Whether in schools, at playgrounds, online or elsewhere, bullying is a serious issue among children that can have long-lasting, negative effects. In fact, studies show bullying has been linked to mental health issues, substance abuse and suicide.
So, how do you protect your child from bullying? According to StopBullying.gov, recognizing the warning signs is an important first step to taking action, especially since many kids who are bullied won’t ask for help.
To detect possible bullying, look for these changes in children:
- Unexplainable injuries.
- Lost or destroyed clothing, books, electronics or jewelry.
- Frequent headaches or stomach aches, feeling sick or faking illness.
- Changes in eating habits, such as suddenly skipping meals or binge eating. Kids may come home from school hungry because they didn’t eat lunch.
- Difficulty sleeping or frequent nightmares.
- Declining grades, loss of interest in schoolwork or not wanting to go to school.
- Sudden loss of friends or avoidance of social situations.
- Feelings of helplessness or decreased self-esteem.

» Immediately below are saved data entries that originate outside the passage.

Definition arm_double : SO DCArgs Z := fun args =>
  match abi with
  | ARMHF =>
    let args := if dreg_count args <? freg_count args
                then s_with_fregs (freg_count args) (Z.land (freg_count args + 1) 0x1e) args else args in
    if dreg_count args <? 16 then
      lo ← aget (dreg_count args) (f args);
      hi ← aget (dreg_count args + 1) (f args);
      let d := dreg_count args + 2 in
      (* freg_count is either odd (pointing to a gap), or always the same as dreg_count *)
      let s := if Z.land (freg_count args) 1 =? 0 then d else freg_count args in
      Some (conv TDouble (wrapU 32 lo + 2 ^ 32 * wrapU 32 hi), s_with_fregs s d args)
    else
      '(x, args) ← arm_dword (s_with_fregs 16 (dreg_count args) args);
      Some (conv TDouble x, args)
  | _ => '(x, args) ← arm_dword args; Some (conv TDouble x, args)
  end.

Definition arm_longlong : SO DCArgs Z := fun args =>
  '(x, args) ← arm_dword args; Some (conv TLongLong x, args).

Definition dcbArgLongLong : SO DCArgs Z := arm_longlong.
Definition dcbArgLong : SO DCArgs Z := x ← arm_word; mret (conv TLong x).
Definition dcbArgInt : SO DCArgs Z := x ← dcbArgLong; mret (conv TInt x).
Definition dcbArgChar : SO DCArgs Z := x ← dcbArgLong; mret (conv TChar x).
Definition dcbArgShort : SO DCArgs Z := x ← dcbArgLong; mret (conv TShort x).
Definition dcbArgBool : SO DCArgs Z := x ← dcbArgLong; mret (if x =? 0 then 0 else 1).
Definition dcbArgUInt : SO DCArgs Z := x ← dcbArgInt; mret (conv TUInt x).
Definition dcbArgUChar : SO DCArgs Z := x ← dcbArgChar; mret (conv TUChar x).
Definition dcbArgUShort : SO DCArgs Z := x ← dcbArgShort; mret (conv TUShort x).
Definition dcbArgULong : SO DCArgs Z := x ← dcbArgLong; mret (conv TULong x).
Definition dcbArgULongLong : SO DCArgs Z := x ← dcbArgLongLong; mret (conv TULongLong x).
Definition dcbArgPointer : SO DCArgs Z := x ← dcbArgLong; mret (conv TPointer x).
Definition dcbArgDouble : SO DCArgs Z := arm_double.
Definition dcbArgFloat : SO DCArgs Z := arm_float.

#[export] Instance arm32_ArgReader : ArgReader DCArgs := {
  dcbArg t :=
    match t with
    | TBool => dcbArgBool | TChar => dcbArgChar | TUChar => dcbArgUChar
    | TShort => dcbArgShort | TUShort => dcbArgUShort | TInt => dcbArgInt
    | TUInt => dcbArgUInt | TLong => dcbArgLong | TULong => dcbArgULong
    | TLongLong => dcbArgLongLong | TULongLong => dcbArgULongLong
    | TFloat => dcbArgFloat | TDouble => dcbArgDouble
    | TPointer | TString => dcbArgPointer
    end;
}.
End Args.

(** ** Machine state and callbacks *)

(** Core registers r0-r3, the registers s0-s15, and the stack. *)
Record arm32_cpu := { core : list Z; vfp : list Z; cpu_stack : list Z }.

Record DCCallback := { cb_handler : Z; cb_userdata : Z }.

Definition dcbInitCallback2 (signature : list DCsigchar) (handler userdata : Z) : DCCallback :=
  {| cb_handler := handler; cb_userdata := userdata |}.

(** [dcCallbackThunkEntry] spills the argument registers into a [DCArgs]. *)
Definition dcCallbackThunkEntry (cpu : arm32_cpu) : DCArgs :=
  {| reg_data := core cpu; reg_count := 0; stack_ptr := 0; f := vfp cpu; freg_count := 0;
     dreg_count := 0; args_stack := cpu_stack cpu |}.

(** The handler's result, and the registers the entry loads from it. *)
Record arm32_ret := { ret_r0 : Z; ret_r1 : Z; ret_d0 : Z }.

Definition dcvalue_set {DM : DataModel} (t : cty) (x : Z) (result : list Z) : option (list Z) :=
  wr 0 (enc LittleEndian (Z.to_nat (sizeof_cty t)) x) result.

Definition callback_exit (abi : arm32_abi) (r : arm32_ret) (result : list Z) : option arm32_ret :=
  lo ← rd 0 4 result;
  hi ← rd 4 4 result;
  q ← rd 0 8 result;
  Some {| ret_r0 := dec LittleEndian lo; ret_r1 := dec LittleEndian hi;
          ret_d0 := match abi with ARMHF => dec LittleEndian q | _ => ret_d0 r end |}.

(** Where a caller finds a result of each type. *)
Definition ret_value {DM : DataModel} (abi : arm32_abi) (t : cty) (r : arm32_ret) : Z :=
  match t, abi with
  | (TFloat | TDouble), ARMHF => conv t (ret_d0 r)
  | (TLongLong | TULongLong | TDouble), _ => conv t (ret_r0 r + 2 ^ 32 * ret_r1 r)
  | _, _ => conv t (ret_r0 r)
  end.

(** [dcbInitThunk] (dyncall_thunk_arm32.c). *)
Definition dcbInitThunk (entry : Z) : list Z :=
  enc LittleEndian 4 0xe24fc008 ++ enc LittleEndian 4 0xe51ff004 ++ enc LittleEndian 4 entry.

(** ** The ARM and Thumb call VMs

    dyncall_callvm_arm32_thumb.c repeats dyncall_callvm_arm32_arm.c with other
    names, except for the call kernel and the accepted modes. *)

Inductive arm32_vt :=
  gVT_arm32_arm_p | gVT_arm32_arm_eabi_p | gVT_arm32_thumb_p | gVT_arm32_thumb_eabi_p.
(** Where the reader looks for the next 64-bit value. *)
Definition next_dword (p : DCArgs) : hf_loc :=
  if align_up (reg_count p) 2 <? 4 then HCore (align_up (reg_count p) 2) else HStack (align_up (stack_ptr p) 8).

Lemma arm_dword_next M r p y :
  over M p -> 0 <= reg_count p <= 4 -> 0 <= stack_ptr p -> stack_ptr p mod 4 = 0 ->
  placed M r true y (next_dword p) ->
  exists p', arm_dword ARMHF p = Some (wrapU 64 y, p') /\ over M p' /\
    moved p p' (if align_up (reg_count p) 2 <? 4 then align_up (reg_count p) 2 + 2 else align_up (reg_count p) 2)
               (if align_up (reg_count p) 2 <? 4 then stack_ptr p else align_up (stack_ptr p) 8 + 8).
Proof.
  intros Ho Hrc Hsp Hm Hp. destruct (arm_align_64_hf p Hrc Hm) as ((E1 & E2 & Hf) & Er & Es).
  assert (Ho1 : over M (arm_align_64 ARMHF p)) by (by eapply over_same).
  unfold next_dword in Hp. unfold arm_dword.
  set (q := arm_align_64 ARMHF p) in *. clearbody q.
  set (n := align_up (reg_count p) 2) in *.
  assert (Hpl : placed M r false y (next_word q) /\
     placed M r false (y / 2 ^ 32) (if n <? 4 then HCore (n + 1) else HStack (align_up (stack_ptr p) 8 + 4))
     /\ ((n <? 4) = true -> n + 1 < 4)).
  { unfold next_word. rewrite E1, E2. 
    destruct (n <? 4); cbn in Hp |- *.
    - destruct Hp as (H0 & H1 & [Ha Hb]%rd_enc_dword). replace (4 * (n + 1)) with (4 * n + 4) by lia. split_and!; try done; lia.
    - destruct Hp as (H0 & [Ha Hb]%rd_enc_dword). rewrite Z.add_assoc. split_and!; try done; lia. }
  destruct Hpl as (Hlo & Hhi & Hn).
  destruct (arm_word_next M r q y Ho1 Hlo) as (p1 & -> & Ho2 & Ec & Es1 & Hf1). rewrite E1, E2 in *.
  cbn [mbind option_bind]. destruct (arm_word_next M r p1 (y / 2 ^ 32) Ho2) as (p2 & -> & Ho3 & Ec2 & Es2 & Hf2).
  { unfold next_word. rewrite Ec, Es1. destruct (n <? 4) eqn:En; [rewrite (proj2 (Z.ltb_lt _ _)) by auto|rewrite En]; done. }
  cbn [mbind option_bind]. rewrite dword_join. exists p2. split_and!; [done..|]. unfold moved. rewrite Ec2, Es2, Ec, Es1.
  assert (Hf3 : same_fregs p p2) by (unfold same_fregs in *; intuition congruence).
  destruct (n <? 4) eqn:En; [rewrite (proj2 (Z.ltb_lt _ _)) by auto|rewrite En]; split_and!; (done || lia).
Qed.

(** The value read is the one a location of the specification holds. *)
Lemma h_at_next vm vm' vf p p' rc sp :
  h_at vm vf p -> over (vec_bytes (h_vec vf)) p' -> moved p p' rc sp ->
  ncrn (pos_of vm') = rc -> nsaa (pos_of vm') = sp -> (h_s vm', h_d vm') = (h_s vm, h_d vm) -> h_at vm' vf p'.
Proof.
  intros [_ _ _ Hf Hc] Ho (E1 & E2 & Ef & Es & Ed) Hn Hs [= E3 E4].
  constructor; [done|congruence..|]. by rewrite E3, E4, Es, Ed.
Qed.

Lemma h_at_bounds vm vf p : h_inv vm -> h_at vm vf p ->
  0 <= reg_count p <= 4 /\ 0 <= stack_ptr p /\ stack_ptr p mod 4 = 0.
Proof.
  intros [(_ & _ & H16 & Hm) [Hi Hi4] _ _] [_ -> -> _ _]. cbn. pose proof (Z.div_mod (h_i vm) 4 ltac:(lia)).
  split_and!; [lia..|]. replace (mSize (h_vec vm) - 16) with (mSize (h_vec vm) + (-4) * 4) by lia.
  by rewrite Z.mod_add.
Qed.

(** Core registers and stack: everything but floats in VFP registers. *)
Lemma h_read_core vm vm' vf p t x :
  let '(loc, pos) := alloc_hf (uses_vfp (h_vt vm)) t (pos_of vm) in
  h_inv vm -> h_placed vm vm' t x loc pos -> h_ext vm' vf -> h_at vm vf p ->
  uses_vfp (h_vt vm) && is_float t = false ->
  exists p', (if is_wide t then arm_dword ARMHF p else arm_word p) = Some (wrapU (8 * arg_size t) x, p') /\
    h_at vm' vf p'.
Proof.
  destruct (alloc_hf _ t (pos_of vm)) as [loc pos] eqn:Eal. intros Hi Hp Hx Hat Hu.
  pose proof (placed_ext vm' vf _ _ _ (hp_settled _ _ _ _ _ _ Hp) Hx (hp_at _ _ _ _ _ _ Hp)) as Hl.
  destruct (h_at_bounds vm vf p Hi Hat) as (Hrc & Hsp & Hsp4). pose proof Hat as [Ho Ec Es _ _].
  assert (Hfp : (h_s vm', h_d vm') = (h_s vm, h_d vm)).
  { rewrite (hp_fp _ _ _ _ _ _ Hp). unfold next_fp. by rewrite Hu. }
  assert (Hnp : pos_of vm' = pos) by apply Hp.
  unfold alloc_hf in Eal. rewrite Hu in Eal. rewrite <- Ec, <- Es in Eal. unfold arg_size in *.
  destruct (is_wide t).
  - assert (Hnd : loc = next_dword p) by (unfold next_dword; destruct (align_up _ 2 <? 4); by injection Eal as <- _).
    rewrite Hnd in Hl. destruct (arm_dword_next _ _ p x Ho Hrc Hsp Hsp4 Hl) as (p' & E & Ho' & Hm). exists p'.
    split; [exact E|]. eapply h_at_next; [done..| | |done]; rewrite Hnp; destruct (Z.ltb_spec (align_up (reg_count p) 2) 4);
      injection Eal as _ <-; cbn; try done.
    assert (align_up (reg_count p) 2 <= 4); [|lia]. apply align_up_least; [lia| |lia]. by exists 2.
  - assert (Hnd : loc = next_word p) by (unfold next_word; destruct (_ <? 4); by injection Eal as <- _).
    rewrite Hnd in Hl. destruct (arm_word_next _ _ p x Ho Hl) as (p' & E & Ho' & Hm). exists p'.
    split; [exact E|]. eapply h_at_next; [done..| | |done]; rewrite Hnp; destruct (Z.ltb_spec (reg_count p) 4);
      injection Eal as _ <-; cbn; (done || lia).
Qed.

Lemma counters_fs s d fs fd : counters_agree s d fs fd = true -> fs = s /\ synced s fd = d.
Proof. unfold counters_agree. intros H. repeat apply andb_prop in H as [H ?]. assert (fs = s) as -> by lia. split; [done|lia]. Qed.

(** A [float]. *)
Lemma h_read_float vm vm' vf p t x :
  let '(loc, pos) := alloc_hf true t (pos_of vm) in
  h_inv vm -> h_placed vm vm' t x loc pos -> h_ext vm' vf -> h_at vm vf p ->
  uses_vfp (h_vt vm) = true -> is_float t = true -> is_wide t = false -> h_i vm = 16 \/ (exists k, loc = HVfp k) ->
  exists p', arm_float cs ARMHF p = Some (conv TFloat (wrapU 32 x), p') /\ h_at vm' vf p'.
Proof.
  destruct (alloc_hf true t (pos_of vm)) as [loc pos] eqn:Eal. intros Hi Hp Hx Hat Hu Hfl Hw Hroom.
  pose proof (placed_ext vm' vf _ _ _ (hp_settled _ _ _ _ _ _ Hp) Hx (hp_at _ _ _ _ _ _ Hp)) as Hl.
  pose proof Hat as [Ho Ec Es Ef Efp]. destruct (counters_fs _ _ _ _ Efp) as [Efs Efd].
  pose proof (hi_fp _ Hi) as Hok. pose proof (vfp_single _ _ Hok) as Hsg.
  pose proof (hp_fp _ _ _ _ _ _ Hp) as Hfp. unfold next_fp in Hfp. rewrite Hu, Hfl, Hw in Hfp. cbn [andb] in Hfp.
  destruct (next_single (h_s vm) (h_d vm)) as [s' d'] eqn:En. destruct Hsg as (Htk & _ & Hge).
  assert (Hnp : pos_of vm' = pos) by apply Hp.
  unfold alloc_hf in Eal. rewrite Hfl, Hw in Eal. cbn [andb free pos_of] in Eal. rewrite Htk in Eal.
  unfold arm_float. rewrite Efs. rewrite Efs in Efp. pose proof (reader_table _ _ _ Hok Efp) as Hrt.
  unfold reader_check in Hrt. rewrite Hok, Efp, En in Hrt. cbn [andb implb] in Hrt.
  destruct (Z.ltb_spec (h_s vm) 16) as [Hs|Hs].
  - injection Eal as <- <-. destruct Hl as [Hl _]. rewrite Ef, Hl. cbn [mbind option_bind].
    eexists. split; [reflexivity|]. injection Hfp as E1 E2.
    do 2 apply andb_prop in Hrt as [Hrt _]. cbn [implb] in Hrt. rewrite <- E1, <- E2 in Hrt.
    constructor; cbn; [by eapply over_same|rewrite Ec|rewrite Es|done|].
    + by apply (f_equal ncrn) in Hnp.
    + by apply (f_equal nsaa) in Hnp.
    + exact Hrt.
  - injection Eal as <- <-. destruct Hroom as [H16|[k Hk]]; [|discriminate].
    destruct (arm_word_next _ (h_S vf) p x Ho) as (p' & -> & Ho' & Hm).
    { unfold next_word. rewrite Ec, Es. cbn. rewrite H16, Hw in *. exact Hl. }
    cbn [mbind option_bind]. exists p'. split; [done|]. rewrite Ec in Hm. cbn [ncrn pos_of] in Hm. rewrite H16 in Hm.
    eapply h_at_next; [done|done|exact Hm| | |done]; rewrite Hnp; cbn; [by rewrite H16|].
    rewrite Es. unfold arg_size. by rewrite Hw.
Qed.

- Self-destructive behaviors, such as running away from home, harming themselves or talking about suicide.
With the rise of electronics and social media, cyberbullying is increasingly common among kids, as well. Watch out for these warning signs when they’re on their cellphones, computers or tablets:
- Noticeable increases or decreases in device use, including texting.
- Strong emotional responses, such as anger or sadness, to what’s happening on their device.
- Attempts to hide their screen or device when others are near.
- Avoidance of discussing what they’re doing on their device.
Please note that not all children who are bullied exhibit warning signs.
Parents, school staff and other caring adults have a role to play in preventing bullying.
For example, help kids understand what bullying is and how to stand up to it safely. Provide tips, such as using humor and saying “stop” directly and confidently to a bully. Talk about what to do if those actions don’t work, such as walking away. Other safety strategies include staying near adults or groups of other kids.
Also make sure kids know how to get help. Encourage them to speak to a trusted adult if they’re bullied or see others being bullied. Adults can give comfort, support and advice, even if they can’t solve the problem directly.
Encourage kids to do what they love. Special activities, interests and hobbies can boost confidence, help kids make friends, and protect them from bullying behavior.
Perhaps most importantly, keep the lines of communication open. Check in with kids often. Listen to them. Know their friends, ask about school and understand their concerns.